#### Task details
Look below for the line containing "- intros ss'"; from there through the line containing "apply reports_subsystem, Hsame.", both lines included, please set down each line exactly and nothing else.

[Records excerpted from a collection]
- Opening Delimiter -

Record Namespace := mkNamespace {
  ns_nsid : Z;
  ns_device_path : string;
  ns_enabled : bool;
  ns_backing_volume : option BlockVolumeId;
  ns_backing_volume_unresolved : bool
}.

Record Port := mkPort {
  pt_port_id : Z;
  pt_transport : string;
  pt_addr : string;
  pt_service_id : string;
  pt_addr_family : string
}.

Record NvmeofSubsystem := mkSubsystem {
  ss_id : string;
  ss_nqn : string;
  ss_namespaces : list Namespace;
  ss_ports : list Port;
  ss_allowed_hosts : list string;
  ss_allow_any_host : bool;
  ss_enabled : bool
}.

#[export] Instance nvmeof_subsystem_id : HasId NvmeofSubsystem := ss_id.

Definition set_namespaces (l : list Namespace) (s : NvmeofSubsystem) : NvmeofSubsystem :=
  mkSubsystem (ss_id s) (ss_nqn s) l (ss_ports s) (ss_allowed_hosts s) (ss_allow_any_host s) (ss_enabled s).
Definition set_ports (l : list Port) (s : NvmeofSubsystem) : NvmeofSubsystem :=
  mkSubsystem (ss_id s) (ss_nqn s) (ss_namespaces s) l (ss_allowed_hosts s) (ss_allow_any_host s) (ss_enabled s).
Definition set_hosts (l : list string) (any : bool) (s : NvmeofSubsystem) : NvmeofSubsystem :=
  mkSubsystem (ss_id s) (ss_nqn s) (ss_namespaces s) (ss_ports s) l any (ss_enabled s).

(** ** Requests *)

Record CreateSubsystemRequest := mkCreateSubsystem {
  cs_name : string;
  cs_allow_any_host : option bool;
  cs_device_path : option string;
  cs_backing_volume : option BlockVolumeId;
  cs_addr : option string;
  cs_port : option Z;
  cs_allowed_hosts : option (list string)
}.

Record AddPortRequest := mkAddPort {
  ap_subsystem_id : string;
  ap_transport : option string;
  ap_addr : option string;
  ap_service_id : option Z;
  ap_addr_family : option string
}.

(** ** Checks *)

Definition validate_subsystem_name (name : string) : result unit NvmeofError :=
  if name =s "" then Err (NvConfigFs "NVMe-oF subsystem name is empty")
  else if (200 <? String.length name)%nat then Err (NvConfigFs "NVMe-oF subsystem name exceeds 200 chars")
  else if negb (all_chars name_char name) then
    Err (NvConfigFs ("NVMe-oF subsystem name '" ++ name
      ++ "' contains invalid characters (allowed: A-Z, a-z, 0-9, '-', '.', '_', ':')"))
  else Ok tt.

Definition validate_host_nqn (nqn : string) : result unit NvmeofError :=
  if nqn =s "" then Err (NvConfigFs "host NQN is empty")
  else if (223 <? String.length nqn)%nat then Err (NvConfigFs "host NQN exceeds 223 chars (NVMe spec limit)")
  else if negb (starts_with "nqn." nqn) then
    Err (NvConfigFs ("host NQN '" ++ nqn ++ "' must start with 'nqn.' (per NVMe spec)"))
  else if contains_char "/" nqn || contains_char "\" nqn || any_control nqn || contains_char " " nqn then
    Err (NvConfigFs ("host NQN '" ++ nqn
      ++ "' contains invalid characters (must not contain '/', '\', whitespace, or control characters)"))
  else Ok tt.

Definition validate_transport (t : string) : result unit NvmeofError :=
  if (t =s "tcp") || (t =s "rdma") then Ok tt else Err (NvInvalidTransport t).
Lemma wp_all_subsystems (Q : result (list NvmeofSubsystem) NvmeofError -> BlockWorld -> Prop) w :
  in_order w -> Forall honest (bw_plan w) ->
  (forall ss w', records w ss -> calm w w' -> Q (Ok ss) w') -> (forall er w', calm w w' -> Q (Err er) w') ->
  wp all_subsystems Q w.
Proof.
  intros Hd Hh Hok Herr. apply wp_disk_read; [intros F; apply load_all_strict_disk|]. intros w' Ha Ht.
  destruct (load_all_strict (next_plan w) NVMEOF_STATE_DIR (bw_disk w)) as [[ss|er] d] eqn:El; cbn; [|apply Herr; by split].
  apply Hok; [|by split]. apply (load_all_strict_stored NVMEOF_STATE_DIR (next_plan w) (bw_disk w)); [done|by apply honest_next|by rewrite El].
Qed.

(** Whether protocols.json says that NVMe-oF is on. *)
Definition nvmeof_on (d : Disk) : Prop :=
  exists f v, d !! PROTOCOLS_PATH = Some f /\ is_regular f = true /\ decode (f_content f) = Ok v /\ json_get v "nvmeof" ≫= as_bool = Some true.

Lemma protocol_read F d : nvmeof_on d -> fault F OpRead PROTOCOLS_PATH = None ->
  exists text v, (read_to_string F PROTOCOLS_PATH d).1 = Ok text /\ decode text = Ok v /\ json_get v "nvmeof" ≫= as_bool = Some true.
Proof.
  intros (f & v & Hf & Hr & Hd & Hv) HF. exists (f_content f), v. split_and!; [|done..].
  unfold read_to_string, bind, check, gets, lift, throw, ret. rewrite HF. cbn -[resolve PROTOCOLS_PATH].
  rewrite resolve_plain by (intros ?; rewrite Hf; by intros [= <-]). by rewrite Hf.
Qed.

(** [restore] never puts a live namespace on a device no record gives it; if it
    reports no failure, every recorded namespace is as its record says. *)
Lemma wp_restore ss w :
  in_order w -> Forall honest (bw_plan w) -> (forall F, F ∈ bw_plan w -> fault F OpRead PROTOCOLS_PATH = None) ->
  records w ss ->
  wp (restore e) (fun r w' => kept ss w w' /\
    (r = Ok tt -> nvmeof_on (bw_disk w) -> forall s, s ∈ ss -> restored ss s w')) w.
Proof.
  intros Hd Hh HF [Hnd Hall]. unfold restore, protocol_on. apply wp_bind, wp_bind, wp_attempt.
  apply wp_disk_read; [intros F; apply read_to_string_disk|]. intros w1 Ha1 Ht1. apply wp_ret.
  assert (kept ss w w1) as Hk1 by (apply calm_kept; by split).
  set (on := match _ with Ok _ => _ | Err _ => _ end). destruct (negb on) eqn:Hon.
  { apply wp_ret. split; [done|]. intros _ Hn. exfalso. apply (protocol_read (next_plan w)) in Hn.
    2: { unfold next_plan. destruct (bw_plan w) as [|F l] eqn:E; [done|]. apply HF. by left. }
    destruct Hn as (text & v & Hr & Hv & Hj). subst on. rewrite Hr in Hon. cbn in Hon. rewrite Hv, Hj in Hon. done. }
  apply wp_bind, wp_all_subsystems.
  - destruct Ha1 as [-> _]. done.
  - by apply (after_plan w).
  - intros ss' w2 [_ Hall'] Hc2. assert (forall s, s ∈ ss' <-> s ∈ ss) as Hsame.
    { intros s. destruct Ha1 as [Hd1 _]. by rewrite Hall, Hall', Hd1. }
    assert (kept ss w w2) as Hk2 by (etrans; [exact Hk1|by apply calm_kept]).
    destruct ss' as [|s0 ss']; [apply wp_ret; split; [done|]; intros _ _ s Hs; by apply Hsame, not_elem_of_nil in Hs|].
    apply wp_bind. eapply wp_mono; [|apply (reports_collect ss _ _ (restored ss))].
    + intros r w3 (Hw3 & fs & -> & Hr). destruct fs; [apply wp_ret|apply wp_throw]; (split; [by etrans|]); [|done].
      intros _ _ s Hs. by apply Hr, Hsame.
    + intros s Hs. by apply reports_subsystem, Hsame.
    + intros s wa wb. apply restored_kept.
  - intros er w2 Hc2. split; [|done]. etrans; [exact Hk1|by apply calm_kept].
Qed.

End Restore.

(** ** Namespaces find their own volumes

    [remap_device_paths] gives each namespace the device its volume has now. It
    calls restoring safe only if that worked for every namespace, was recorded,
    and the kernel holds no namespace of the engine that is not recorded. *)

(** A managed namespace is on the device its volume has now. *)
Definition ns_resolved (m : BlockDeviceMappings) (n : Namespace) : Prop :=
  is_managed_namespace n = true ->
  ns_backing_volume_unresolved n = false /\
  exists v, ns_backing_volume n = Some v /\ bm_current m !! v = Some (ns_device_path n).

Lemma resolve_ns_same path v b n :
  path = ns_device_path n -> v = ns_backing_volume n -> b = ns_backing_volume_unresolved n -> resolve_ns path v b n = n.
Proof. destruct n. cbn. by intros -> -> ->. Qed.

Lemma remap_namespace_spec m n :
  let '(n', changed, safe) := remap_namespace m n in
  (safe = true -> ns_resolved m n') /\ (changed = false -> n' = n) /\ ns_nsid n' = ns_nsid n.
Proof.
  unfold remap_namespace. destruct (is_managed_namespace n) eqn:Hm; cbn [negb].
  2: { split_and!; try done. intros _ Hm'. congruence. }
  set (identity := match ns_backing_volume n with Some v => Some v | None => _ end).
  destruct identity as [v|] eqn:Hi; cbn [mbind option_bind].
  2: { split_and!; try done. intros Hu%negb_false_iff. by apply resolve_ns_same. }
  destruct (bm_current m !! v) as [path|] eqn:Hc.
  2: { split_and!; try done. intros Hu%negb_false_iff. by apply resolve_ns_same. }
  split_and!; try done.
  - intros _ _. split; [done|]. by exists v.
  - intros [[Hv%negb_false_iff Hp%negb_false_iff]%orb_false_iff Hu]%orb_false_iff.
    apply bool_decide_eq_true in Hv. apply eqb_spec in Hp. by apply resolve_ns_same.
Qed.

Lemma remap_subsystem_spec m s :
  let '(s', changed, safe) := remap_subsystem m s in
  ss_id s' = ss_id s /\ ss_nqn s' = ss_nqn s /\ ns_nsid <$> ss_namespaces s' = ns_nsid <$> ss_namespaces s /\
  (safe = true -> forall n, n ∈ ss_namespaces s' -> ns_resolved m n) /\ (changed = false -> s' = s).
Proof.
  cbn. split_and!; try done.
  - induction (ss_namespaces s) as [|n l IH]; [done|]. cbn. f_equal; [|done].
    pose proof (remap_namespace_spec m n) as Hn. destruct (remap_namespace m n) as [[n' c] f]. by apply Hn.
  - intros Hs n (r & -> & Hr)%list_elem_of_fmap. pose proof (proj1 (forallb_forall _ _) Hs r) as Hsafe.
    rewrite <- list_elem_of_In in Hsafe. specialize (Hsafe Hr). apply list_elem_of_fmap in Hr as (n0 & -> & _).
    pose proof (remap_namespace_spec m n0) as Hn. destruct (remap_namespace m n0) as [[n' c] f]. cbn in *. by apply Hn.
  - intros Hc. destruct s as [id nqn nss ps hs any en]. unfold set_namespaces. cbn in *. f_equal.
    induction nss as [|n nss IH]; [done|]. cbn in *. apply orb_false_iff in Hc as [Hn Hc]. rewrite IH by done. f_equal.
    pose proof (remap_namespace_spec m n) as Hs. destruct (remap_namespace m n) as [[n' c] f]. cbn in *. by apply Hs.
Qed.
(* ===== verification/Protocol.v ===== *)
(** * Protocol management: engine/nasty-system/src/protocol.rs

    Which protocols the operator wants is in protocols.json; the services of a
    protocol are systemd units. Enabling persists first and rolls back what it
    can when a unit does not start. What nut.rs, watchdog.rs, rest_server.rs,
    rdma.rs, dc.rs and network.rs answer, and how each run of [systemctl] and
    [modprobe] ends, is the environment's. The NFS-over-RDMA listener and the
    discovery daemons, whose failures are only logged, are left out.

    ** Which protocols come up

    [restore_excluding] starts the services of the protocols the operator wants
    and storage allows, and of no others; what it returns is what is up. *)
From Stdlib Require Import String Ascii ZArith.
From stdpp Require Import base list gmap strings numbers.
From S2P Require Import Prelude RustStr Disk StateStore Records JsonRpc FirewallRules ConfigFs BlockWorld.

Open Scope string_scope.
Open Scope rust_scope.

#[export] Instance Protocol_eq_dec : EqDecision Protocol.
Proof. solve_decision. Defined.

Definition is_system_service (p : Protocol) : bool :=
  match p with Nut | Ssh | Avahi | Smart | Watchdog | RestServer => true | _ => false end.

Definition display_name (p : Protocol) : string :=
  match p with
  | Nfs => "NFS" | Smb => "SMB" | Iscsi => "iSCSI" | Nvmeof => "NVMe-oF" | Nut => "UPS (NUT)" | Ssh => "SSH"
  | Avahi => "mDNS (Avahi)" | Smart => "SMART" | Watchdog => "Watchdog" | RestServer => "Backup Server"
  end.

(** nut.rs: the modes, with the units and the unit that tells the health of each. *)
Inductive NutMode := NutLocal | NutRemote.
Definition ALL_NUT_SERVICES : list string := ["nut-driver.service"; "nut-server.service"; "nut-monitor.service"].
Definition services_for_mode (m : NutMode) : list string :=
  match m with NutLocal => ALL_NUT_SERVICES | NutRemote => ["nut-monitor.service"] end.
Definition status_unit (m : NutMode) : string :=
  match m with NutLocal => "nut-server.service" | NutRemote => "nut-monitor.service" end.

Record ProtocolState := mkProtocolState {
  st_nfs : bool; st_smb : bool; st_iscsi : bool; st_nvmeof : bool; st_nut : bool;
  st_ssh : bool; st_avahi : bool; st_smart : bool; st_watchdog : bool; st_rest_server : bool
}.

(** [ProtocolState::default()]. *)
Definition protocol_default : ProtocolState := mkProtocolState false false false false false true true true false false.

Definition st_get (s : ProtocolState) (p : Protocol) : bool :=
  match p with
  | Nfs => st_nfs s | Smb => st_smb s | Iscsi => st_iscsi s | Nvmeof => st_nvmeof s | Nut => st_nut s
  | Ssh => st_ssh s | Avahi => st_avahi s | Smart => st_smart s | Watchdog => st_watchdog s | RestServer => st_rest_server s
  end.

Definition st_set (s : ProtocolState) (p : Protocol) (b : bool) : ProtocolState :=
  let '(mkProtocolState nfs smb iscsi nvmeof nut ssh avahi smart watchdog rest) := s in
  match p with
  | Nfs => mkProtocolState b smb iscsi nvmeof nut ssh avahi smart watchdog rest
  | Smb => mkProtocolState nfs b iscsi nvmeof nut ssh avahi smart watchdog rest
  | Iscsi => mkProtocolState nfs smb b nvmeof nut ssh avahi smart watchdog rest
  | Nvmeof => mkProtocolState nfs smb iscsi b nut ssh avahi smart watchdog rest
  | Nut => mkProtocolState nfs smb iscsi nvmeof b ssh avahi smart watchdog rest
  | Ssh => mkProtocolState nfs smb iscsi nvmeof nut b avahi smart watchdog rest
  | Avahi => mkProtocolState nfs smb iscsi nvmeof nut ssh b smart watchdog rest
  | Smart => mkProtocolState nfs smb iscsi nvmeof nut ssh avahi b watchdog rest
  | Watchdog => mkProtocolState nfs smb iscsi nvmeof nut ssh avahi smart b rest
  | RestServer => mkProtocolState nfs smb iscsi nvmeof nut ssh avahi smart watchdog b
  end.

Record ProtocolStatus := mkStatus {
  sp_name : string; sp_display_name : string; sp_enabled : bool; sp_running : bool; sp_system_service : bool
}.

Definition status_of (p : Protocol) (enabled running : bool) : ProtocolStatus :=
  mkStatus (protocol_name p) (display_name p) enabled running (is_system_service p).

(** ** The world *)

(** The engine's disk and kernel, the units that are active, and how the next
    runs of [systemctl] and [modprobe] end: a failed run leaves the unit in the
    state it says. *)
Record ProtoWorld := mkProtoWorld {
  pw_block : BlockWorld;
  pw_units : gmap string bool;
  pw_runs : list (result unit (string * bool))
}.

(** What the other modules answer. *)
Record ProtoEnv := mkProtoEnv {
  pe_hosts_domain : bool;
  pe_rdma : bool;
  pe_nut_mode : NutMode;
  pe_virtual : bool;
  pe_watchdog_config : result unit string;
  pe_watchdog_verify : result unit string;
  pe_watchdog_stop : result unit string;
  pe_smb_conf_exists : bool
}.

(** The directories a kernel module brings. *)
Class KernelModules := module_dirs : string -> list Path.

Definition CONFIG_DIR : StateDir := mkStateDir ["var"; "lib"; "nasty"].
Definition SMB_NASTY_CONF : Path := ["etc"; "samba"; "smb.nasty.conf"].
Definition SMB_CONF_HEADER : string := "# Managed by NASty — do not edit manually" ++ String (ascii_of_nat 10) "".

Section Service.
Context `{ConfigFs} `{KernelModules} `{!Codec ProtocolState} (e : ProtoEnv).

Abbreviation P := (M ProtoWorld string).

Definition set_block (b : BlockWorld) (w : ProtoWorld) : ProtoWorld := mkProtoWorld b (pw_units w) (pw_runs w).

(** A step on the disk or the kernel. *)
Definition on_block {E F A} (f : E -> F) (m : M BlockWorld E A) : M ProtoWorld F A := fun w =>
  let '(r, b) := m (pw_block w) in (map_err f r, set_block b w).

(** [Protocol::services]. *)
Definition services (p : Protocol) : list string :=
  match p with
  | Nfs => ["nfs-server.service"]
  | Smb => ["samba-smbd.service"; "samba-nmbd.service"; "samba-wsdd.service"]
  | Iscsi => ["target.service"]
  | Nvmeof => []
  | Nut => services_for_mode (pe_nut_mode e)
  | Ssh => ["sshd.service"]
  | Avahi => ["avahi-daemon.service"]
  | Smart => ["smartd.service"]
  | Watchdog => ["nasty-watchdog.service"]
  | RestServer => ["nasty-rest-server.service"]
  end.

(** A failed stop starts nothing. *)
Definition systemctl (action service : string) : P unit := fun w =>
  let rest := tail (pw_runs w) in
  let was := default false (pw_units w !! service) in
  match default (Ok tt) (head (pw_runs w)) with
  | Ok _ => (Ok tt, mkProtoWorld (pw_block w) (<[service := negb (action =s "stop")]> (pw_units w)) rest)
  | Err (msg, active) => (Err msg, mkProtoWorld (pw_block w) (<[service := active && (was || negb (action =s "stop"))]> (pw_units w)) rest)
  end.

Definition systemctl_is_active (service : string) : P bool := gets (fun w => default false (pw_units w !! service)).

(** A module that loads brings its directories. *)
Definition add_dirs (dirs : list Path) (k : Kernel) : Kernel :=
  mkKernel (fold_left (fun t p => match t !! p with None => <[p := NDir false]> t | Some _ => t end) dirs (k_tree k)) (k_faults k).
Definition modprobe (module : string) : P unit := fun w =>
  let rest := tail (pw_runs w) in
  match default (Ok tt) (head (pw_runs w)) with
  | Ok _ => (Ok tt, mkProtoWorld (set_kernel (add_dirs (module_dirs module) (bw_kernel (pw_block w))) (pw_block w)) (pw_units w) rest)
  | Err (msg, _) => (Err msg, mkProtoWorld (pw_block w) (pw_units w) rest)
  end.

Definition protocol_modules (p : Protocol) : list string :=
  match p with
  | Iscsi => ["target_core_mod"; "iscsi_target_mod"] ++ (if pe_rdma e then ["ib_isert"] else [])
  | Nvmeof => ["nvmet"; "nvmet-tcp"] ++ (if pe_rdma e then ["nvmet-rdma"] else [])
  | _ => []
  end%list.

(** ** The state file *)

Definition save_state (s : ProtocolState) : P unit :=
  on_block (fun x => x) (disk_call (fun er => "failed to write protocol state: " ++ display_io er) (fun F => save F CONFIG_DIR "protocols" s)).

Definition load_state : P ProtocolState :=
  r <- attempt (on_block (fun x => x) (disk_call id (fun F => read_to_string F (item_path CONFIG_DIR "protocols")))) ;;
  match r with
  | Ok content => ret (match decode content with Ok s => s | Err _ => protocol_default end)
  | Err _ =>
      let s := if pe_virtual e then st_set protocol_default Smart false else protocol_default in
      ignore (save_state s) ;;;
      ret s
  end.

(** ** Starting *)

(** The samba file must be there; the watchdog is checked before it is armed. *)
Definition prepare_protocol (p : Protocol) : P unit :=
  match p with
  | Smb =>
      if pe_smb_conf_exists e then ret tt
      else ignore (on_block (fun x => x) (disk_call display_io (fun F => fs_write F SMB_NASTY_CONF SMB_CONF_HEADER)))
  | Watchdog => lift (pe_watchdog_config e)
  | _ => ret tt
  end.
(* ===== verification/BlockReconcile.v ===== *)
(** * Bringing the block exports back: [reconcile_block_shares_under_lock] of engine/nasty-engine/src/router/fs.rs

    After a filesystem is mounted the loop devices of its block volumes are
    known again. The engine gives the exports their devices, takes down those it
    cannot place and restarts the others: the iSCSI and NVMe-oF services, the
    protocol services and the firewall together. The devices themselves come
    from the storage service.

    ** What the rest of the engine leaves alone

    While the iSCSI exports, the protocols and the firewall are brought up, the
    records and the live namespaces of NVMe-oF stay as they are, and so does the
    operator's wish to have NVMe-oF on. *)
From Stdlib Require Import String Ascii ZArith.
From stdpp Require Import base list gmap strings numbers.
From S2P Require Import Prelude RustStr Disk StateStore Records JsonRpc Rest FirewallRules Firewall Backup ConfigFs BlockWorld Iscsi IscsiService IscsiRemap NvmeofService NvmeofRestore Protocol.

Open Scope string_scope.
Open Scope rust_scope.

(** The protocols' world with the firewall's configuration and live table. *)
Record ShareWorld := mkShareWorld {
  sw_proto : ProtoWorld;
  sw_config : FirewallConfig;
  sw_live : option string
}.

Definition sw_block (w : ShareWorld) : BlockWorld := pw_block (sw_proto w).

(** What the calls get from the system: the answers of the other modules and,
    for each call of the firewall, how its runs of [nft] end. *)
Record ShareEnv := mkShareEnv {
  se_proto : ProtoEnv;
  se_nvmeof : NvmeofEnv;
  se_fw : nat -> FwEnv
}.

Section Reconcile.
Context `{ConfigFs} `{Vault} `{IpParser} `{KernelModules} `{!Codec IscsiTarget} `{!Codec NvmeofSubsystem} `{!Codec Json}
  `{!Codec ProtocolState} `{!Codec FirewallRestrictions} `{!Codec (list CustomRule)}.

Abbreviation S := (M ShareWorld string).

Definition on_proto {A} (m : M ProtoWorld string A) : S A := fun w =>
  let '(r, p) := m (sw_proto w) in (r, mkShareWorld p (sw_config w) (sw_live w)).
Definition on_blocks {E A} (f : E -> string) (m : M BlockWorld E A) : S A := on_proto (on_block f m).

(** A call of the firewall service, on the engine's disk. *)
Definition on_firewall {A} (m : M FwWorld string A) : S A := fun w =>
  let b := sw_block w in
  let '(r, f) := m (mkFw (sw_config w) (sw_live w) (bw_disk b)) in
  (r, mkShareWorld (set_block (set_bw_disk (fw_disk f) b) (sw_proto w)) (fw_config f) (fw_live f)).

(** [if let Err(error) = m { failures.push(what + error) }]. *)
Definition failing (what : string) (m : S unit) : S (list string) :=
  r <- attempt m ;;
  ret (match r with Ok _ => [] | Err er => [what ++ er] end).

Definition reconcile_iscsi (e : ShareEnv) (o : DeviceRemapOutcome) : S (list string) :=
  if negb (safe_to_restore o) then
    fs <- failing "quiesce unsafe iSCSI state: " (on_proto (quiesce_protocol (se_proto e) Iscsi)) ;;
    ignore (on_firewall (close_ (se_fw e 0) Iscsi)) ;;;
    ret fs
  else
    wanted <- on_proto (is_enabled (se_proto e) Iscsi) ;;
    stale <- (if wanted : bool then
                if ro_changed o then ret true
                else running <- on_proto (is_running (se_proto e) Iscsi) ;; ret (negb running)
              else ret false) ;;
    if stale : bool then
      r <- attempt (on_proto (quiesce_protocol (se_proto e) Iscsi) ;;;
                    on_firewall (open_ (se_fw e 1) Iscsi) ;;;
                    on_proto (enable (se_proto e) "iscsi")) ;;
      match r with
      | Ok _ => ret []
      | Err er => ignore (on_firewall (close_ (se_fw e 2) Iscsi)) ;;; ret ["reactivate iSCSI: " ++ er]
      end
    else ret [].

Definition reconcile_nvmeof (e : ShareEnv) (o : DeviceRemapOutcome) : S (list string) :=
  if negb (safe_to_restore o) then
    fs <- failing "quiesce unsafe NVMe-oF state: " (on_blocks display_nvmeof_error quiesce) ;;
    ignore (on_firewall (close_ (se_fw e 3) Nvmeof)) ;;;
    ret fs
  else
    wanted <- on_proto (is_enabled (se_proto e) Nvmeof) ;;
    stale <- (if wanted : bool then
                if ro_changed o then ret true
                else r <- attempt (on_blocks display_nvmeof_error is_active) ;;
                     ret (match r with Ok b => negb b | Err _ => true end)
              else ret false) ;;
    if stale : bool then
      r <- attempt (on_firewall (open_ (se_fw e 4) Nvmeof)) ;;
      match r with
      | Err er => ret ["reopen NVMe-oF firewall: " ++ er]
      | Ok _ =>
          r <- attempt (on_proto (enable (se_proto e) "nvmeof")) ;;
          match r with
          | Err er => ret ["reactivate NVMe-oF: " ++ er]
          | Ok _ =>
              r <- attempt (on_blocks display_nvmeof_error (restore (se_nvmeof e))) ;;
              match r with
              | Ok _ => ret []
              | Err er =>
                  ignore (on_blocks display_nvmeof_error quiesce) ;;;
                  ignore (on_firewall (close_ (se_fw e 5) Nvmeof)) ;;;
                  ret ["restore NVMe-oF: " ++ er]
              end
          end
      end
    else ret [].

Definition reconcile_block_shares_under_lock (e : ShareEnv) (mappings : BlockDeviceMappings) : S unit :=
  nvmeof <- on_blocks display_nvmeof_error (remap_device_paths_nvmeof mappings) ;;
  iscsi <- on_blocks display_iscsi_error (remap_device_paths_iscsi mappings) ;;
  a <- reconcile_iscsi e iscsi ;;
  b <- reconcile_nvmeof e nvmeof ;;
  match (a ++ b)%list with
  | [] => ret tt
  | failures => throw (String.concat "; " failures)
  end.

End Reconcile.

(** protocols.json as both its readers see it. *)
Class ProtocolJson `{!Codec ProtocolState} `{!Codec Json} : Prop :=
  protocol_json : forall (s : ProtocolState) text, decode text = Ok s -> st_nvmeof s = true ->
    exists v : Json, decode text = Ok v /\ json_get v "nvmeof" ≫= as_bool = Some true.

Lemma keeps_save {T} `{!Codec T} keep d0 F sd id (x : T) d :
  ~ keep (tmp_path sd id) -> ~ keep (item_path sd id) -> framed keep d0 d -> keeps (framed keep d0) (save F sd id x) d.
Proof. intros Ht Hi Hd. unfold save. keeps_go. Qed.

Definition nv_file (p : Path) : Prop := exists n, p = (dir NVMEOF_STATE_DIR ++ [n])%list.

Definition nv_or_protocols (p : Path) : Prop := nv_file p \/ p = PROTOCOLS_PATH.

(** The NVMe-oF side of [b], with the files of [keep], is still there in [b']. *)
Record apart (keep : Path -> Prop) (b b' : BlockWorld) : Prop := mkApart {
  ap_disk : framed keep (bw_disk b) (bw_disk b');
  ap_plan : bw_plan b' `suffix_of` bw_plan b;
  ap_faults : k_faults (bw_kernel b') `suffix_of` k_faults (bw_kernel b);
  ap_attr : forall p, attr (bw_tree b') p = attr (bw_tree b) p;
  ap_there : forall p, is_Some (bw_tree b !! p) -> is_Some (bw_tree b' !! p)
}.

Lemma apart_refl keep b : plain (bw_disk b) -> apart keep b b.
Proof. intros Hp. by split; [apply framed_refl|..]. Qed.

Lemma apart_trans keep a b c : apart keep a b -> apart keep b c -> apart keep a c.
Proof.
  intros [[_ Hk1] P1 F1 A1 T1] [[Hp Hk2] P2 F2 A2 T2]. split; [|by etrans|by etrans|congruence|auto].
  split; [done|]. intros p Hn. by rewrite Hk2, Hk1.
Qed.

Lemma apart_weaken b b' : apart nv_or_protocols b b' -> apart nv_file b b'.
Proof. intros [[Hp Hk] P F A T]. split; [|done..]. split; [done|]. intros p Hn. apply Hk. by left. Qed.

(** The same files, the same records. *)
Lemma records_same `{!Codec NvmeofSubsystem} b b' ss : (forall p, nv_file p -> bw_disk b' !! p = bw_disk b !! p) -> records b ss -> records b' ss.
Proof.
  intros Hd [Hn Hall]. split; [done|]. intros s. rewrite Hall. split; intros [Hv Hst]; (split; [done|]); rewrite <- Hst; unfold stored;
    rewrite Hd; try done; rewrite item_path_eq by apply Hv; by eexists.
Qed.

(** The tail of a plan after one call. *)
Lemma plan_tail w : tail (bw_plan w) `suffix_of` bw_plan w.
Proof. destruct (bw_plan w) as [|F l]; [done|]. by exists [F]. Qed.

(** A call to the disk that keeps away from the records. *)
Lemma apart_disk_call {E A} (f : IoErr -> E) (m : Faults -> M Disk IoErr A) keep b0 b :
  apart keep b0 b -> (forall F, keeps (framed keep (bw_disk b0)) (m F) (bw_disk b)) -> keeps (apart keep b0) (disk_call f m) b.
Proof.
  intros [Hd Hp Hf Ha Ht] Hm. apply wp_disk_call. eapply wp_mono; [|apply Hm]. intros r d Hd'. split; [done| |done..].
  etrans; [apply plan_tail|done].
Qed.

- Closing Delimiter -

#### Reply
  - intros ss' w2 [_ Hall'] Hc2. assert (forall s, s ∈ ss' <-> s ∈ ss) as Hsame.
    { intros s. destruct Ha1 as [Hd1 _]. by rewrite Hall, Hall', Hd1. }
    assert (kept ss w w2) as Hk2 by (etrans; [exact Hk1|by apply calm_kept]).
    destruct ss' as [|s0 ss']; [apply wp_ret; split; [done|]; intros _ _ s Hs; by apply Hsame, not_elem_of_nil in Hs|].
    apply wp_bind. eapply wp_mono; [|apply (reports_collect ss _ _ (restored ss))].
    + intros r w3 (Hw3 & fs & -> & Hr). destruct fs; [apply wp_ret|apply wp_throw]; (split; [by etrans|]); [|done].
      intros _ _ s Hs. by apply Hr, Hsame.
    + intros s Hs. by apply reports_subsystem, Hsame.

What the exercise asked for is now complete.